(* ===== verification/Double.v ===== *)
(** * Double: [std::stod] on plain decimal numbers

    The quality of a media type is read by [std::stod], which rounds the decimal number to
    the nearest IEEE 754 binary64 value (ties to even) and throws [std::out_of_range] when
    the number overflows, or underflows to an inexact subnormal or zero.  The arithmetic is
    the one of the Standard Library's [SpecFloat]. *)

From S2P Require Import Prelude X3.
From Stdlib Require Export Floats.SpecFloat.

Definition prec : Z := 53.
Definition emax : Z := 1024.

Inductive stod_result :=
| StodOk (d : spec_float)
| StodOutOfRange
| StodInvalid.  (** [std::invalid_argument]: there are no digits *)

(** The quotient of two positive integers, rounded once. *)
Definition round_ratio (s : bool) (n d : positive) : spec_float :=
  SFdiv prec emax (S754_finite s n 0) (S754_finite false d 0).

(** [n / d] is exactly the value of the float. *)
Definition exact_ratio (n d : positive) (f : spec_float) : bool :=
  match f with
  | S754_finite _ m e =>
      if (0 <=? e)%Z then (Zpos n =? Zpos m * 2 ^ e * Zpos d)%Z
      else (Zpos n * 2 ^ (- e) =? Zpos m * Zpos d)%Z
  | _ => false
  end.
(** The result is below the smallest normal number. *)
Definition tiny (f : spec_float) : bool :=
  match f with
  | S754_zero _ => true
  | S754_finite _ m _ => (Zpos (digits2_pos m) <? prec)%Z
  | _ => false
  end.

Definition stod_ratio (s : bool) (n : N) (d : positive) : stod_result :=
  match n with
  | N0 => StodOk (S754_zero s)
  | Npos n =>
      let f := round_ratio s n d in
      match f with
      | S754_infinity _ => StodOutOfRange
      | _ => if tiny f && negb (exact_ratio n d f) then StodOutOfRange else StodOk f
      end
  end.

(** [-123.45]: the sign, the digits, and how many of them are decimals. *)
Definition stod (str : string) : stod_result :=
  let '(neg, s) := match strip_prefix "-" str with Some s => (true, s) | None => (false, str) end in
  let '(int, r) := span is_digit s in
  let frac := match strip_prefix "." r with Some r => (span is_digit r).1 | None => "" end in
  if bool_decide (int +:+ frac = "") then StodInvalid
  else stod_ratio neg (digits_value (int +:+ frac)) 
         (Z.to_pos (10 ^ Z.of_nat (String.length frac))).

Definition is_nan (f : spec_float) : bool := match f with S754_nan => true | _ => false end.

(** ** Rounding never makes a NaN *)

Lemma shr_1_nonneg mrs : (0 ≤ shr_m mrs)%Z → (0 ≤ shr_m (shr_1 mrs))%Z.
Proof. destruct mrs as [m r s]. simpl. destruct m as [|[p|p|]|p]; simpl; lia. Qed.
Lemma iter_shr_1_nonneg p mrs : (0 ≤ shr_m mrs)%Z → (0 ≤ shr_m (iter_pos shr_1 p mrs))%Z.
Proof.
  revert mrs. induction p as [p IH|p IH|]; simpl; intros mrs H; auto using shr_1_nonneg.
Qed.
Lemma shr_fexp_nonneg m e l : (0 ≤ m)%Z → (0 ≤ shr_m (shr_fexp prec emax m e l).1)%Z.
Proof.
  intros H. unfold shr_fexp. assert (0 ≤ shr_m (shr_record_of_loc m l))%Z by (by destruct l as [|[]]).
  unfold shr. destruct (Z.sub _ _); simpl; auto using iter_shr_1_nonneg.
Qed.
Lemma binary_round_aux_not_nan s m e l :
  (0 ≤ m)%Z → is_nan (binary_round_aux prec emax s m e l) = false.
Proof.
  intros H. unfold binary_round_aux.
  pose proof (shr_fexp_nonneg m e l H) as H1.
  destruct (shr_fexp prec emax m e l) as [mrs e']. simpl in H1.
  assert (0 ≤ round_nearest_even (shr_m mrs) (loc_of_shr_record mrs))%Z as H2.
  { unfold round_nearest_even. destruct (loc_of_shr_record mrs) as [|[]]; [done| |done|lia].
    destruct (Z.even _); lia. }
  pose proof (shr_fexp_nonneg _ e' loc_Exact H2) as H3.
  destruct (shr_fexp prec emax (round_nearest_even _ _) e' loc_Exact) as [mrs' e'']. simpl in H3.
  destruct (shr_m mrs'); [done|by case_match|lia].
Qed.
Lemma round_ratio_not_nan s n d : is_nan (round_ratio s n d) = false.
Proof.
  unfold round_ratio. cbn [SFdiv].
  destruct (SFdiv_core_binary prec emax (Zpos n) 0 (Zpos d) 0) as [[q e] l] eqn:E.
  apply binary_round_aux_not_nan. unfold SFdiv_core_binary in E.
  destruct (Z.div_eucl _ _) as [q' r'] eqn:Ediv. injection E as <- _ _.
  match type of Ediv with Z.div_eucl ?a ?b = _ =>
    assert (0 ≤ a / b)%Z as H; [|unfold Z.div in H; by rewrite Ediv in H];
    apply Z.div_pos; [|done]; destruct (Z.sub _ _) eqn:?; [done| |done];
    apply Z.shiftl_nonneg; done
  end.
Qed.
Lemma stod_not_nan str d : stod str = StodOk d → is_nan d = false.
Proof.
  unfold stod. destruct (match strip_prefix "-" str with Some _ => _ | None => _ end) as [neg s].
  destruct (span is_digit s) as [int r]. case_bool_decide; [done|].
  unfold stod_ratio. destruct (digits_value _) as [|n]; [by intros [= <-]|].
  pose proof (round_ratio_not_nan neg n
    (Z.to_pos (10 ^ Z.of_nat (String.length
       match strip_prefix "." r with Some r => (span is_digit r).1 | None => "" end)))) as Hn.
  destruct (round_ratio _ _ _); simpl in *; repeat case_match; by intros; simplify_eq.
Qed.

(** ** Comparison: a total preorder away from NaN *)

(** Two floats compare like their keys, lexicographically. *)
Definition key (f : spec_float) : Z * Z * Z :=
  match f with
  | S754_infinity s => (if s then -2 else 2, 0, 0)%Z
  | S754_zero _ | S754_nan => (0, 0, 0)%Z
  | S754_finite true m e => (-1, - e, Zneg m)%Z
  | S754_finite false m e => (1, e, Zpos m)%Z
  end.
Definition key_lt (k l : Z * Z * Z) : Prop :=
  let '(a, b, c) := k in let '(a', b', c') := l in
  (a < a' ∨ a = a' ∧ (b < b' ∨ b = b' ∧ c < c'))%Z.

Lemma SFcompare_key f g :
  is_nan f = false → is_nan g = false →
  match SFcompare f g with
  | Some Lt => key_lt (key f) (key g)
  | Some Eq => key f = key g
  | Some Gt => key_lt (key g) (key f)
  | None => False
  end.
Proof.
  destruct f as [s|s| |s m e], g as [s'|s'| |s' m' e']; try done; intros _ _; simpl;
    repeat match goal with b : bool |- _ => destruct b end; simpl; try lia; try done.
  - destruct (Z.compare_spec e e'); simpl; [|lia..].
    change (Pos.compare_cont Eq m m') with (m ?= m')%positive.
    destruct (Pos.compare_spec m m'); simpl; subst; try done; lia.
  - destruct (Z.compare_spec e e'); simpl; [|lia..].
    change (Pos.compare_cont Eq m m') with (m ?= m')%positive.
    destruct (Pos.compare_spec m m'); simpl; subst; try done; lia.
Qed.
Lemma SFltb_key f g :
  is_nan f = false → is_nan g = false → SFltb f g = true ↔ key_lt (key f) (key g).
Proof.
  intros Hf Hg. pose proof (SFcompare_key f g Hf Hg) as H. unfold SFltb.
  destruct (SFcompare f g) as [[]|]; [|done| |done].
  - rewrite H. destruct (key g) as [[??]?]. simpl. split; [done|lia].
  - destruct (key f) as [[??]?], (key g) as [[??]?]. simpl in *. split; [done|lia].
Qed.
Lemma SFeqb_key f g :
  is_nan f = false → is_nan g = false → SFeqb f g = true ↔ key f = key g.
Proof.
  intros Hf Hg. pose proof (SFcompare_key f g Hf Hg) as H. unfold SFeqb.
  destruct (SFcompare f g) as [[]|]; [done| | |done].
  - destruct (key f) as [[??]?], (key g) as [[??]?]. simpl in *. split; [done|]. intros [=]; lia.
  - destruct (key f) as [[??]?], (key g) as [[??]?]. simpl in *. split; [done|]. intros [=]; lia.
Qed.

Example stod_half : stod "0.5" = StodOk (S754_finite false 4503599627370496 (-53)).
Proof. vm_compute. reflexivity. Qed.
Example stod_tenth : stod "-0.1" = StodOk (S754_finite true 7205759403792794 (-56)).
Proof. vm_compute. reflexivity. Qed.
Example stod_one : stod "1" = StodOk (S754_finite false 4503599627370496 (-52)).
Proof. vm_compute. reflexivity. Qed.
++++++++++
**About this exercise:**
Write out a verbatim copy of the data, beginning with its first line and ending with the line that contains "the number overflows, or".

**Exercise solution:**
(* ===== verification/Double.v ===== *)
(** * Double: [std::stod] on plain decimal numbers

    The quality of a media type is read by [std::stod], which rounds the decimal number to
    the nearest IEEE 754 binary64 value (ties to even) and throws [std::out_of_range] when
    the number overflows, or underflows to an inexact subnormal or zero.  The arithmetic is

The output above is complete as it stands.